◆ YOUR TASK: Your job is to copy every record exactly.

◆ DATASET:

***

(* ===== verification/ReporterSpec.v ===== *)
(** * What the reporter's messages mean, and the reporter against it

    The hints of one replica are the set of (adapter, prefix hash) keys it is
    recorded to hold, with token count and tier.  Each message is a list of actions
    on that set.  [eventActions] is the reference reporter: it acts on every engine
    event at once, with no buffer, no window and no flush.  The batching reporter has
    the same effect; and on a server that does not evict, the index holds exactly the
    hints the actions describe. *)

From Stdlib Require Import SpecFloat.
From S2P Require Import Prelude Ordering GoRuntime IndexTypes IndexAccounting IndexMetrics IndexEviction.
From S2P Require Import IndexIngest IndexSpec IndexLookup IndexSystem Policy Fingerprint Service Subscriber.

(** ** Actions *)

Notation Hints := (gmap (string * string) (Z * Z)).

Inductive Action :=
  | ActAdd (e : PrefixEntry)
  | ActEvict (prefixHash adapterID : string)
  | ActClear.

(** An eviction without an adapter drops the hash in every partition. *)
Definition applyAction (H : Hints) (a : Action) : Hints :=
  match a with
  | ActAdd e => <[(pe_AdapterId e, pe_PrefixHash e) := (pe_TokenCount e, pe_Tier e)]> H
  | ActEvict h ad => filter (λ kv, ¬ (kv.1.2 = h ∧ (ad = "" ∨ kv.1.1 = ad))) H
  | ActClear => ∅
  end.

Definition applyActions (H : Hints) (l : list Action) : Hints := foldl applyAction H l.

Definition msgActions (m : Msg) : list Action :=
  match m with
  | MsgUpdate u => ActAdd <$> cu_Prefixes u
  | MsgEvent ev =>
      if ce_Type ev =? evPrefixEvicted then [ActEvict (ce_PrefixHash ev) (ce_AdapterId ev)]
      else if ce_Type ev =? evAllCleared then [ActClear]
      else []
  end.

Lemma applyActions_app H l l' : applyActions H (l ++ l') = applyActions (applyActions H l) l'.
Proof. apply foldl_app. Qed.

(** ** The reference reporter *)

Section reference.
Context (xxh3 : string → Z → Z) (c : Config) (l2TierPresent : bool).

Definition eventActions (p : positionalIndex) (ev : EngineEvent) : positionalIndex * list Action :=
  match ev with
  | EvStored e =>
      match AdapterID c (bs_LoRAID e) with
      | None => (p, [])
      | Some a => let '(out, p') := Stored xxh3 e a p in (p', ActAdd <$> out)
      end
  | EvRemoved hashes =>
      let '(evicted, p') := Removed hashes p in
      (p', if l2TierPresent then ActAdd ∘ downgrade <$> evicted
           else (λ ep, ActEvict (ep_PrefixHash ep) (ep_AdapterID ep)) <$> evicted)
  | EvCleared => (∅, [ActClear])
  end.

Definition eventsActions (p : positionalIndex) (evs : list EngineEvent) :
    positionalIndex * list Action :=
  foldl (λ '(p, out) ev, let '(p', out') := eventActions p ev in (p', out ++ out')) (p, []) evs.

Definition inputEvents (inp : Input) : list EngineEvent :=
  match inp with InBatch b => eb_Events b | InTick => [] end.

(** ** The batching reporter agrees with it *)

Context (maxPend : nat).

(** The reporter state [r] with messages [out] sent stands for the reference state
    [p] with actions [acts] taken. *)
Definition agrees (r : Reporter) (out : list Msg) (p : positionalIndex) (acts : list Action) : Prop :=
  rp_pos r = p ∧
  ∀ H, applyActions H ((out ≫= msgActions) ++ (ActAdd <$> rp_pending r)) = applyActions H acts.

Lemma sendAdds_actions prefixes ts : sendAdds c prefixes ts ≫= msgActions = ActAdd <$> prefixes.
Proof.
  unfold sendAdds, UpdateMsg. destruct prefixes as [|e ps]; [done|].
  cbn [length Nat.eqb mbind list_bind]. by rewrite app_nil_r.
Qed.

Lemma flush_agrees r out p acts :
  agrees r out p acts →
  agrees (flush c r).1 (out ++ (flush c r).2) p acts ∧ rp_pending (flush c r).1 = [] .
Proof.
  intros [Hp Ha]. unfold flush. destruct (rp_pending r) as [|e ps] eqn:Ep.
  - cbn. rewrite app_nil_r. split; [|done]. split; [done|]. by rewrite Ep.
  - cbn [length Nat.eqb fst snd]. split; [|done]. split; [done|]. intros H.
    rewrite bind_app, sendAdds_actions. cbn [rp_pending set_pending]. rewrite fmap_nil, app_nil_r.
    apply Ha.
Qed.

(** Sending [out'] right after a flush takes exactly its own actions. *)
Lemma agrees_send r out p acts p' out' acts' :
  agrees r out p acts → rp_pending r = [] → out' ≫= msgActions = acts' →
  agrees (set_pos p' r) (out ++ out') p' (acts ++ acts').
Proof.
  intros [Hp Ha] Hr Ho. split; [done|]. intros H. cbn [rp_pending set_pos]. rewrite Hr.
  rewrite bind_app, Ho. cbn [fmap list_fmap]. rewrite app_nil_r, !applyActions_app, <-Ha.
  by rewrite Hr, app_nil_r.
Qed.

***

◆ TASK RESULT:
(* ===== verification/ReporterSpec.v ===== *)
(** * What the reporter's messages mean, and the reporter against it

    The hints of one replica are the set of (adapter, prefix hash) keys it is
    recorded to hold, with token count and tier.  Each message is a list of actions
    on that set.  [eventActions] is the reference reporter: it acts on every engine
    event at once, with no buffer, no window and no flush.  The batching reporter has
    the same effect; and on a server that does not evict, the index holds exactly the
    hints the actions describe. *)

From Stdlib Require Import SpecFloat.
From S2P Require Import Prelude Ordering GoRuntime IndexTypes IndexAccounting IndexMetrics IndexEviction.
From S2P Require Import IndexIngest IndexSpec IndexLookup IndexSystem Policy Fingerprint Service Subscriber.

(** ** Actions *)

Notation Hints := (gmap (string * string) (Z * Z)).

Inductive Action :=
  | ActAdd (e : PrefixEntry)
  | ActEvict (prefixHash adapterID : string)
  | ActClear.

(** An eviction without an adapter drops the hash in every partition. *)
Definition applyAction (H : Hints) (a : Action) : Hints :=
  match a with
  | ActAdd e => <[(pe_AdapterId e, pe_PrefixHash e) := (pe_TokenCount e, pe_Tier e)]> H
  | ActEvict h ad => filter (λ kv, ¬ (kv.1.2 = h ∧ (ad = "" ∨ kv.1.1 = ad))) H
  | ActClear => ∅
  end.

Definition applyActions (H : Hints) (l : list Action) : Hints := foldl applyAction H l.

Definition msgActions (m : Msg) : list Action :=
  match m with
  | MsgUpdate u => ActAdd <$> cu_Prefixes u
  | MsgEvent ev =>
      if ce_Type ev =? evPrefixEvicted then [ActEvict (ce_PrefixHash ev) (ce_AdapterId ev)]
      else if ce_Type ev =? evAllCleared then [ActClear]
      else []
  end.

Lemma applyActions_app H l l' : applyActions H (l ++ l') = applyActions (applyActions H l) l'.
Proof. apply foldl_app. Qed.

(** ** The reference reporter *)

Section reference.
Context (xxh3 : string → Z → Z) (c : Config) (l2TierPresent : bool).

Definition eventActions (p : positionalIndex) (ev : EngineEvent) : positionalIndex * list Action :=
  match ev with
  | EvStored e =>
      match AdapterID c (bs_LoRAID e) with
      | None => (p, [])
      | Some a => let '(out, p') := Stored xxh3 e a p in (p', ActAdd <$> out)
      end
  | EvRemoved hashes =>
      let '(evicted, p') := Removed hashes p in
      (p', if l2TierPresent then ActAdd ∘ downgrade <$> evicted
           else (λ ep, ActEvict (ep_PrefixHash ep) (ep_AdapterID ep)) <$> evicted)
  | EvCleared => (∅, [ActClear])
  end.

Definition eventsActions (p : positionalIndex) (evs : list EngineEvent) :
    positionalIndex * list Action :=
  foldl (λ '(p, out) ev, let '(p', out') := eventActions p ev in (p', out ++ out')) (p, []) evs.

Definition inputEvents (inp : Input) : list EngineEvent :=
  match inp with InBatch b => eb_Events b | InTick => [] end.

(** ** The batching reporter agrees with it *)

Context (maxPend : nat).

(** The reporter state [r] with messages [out] sent stands for the reference state
    [p] with actions [acts] taken. *)
Definition agrees (r : Reporter) (out : list Msg) (p : positionalIndex) (acts : list Action) : Prop :=
  rp_pos r = p ∧
  ∀ H, applyActions H ((out ≫= msgActions) ++ (ActAdd <$> rp_pending r)) = applyActions H acts.

Lemma sendAdds_actions prefixes ts : sendAdds c prefixes ts ≫= msgActions = ActAdd <$> prefixes.
Proof.
  unfold sendAdds, UpdateMsg. destruct prefixes as [|e ps]; [done|].
  cbn [length Nat.eqb mbind list_bind]. by rewrite app_nil_r.
Qed.

Lemma flush_agrees r out p acts :
  agrees r out p acts →
  agrees (flush c r).1 (out ++ (flush c r).2) p acts ∧ rp_pending (flush c r).1 = [] .
Proof.
  intros [Hp Ha]. unfold flush. destruct (rp_pending r) as [|e ps] eqn:Ep.
  - cbn. rewrite app_nil_r. split; [|done]. split; [done|]. by rewrite Ep.
  - cbn [length Nat.eqb fst snd]. split; [|done]. split; [done|]. intros H.
    rewrite bind_app, sendAdds_actions. cbn [rp_pending set_pending]. rewrite fmap_nil, app_nil_r.
    apply Ha.
Qed.

(** Sending [out'] right after a flush takes exactly its own actions. *)
Lemma agrees_send r out p acts p' out' acts' :
  agrees r out p acts → rp_pending r = [] → out' ≫= msgActions = acts' →
  agrees (set_pos p' r) (out ++ out') p' (acts ++ acts').
Proof.
  intros [Hp Ha] Hr Ho. split; [done|]. intros H. cbn [rp_pending set_pos]. rewrite Hr.
  rewrite bind_app, Ho. cbn [fmap list_fmap]. rewrite app_nil_r, !applyActions_app, <-Ha.
  by rewrite Hr, app_nil_r.
Qed.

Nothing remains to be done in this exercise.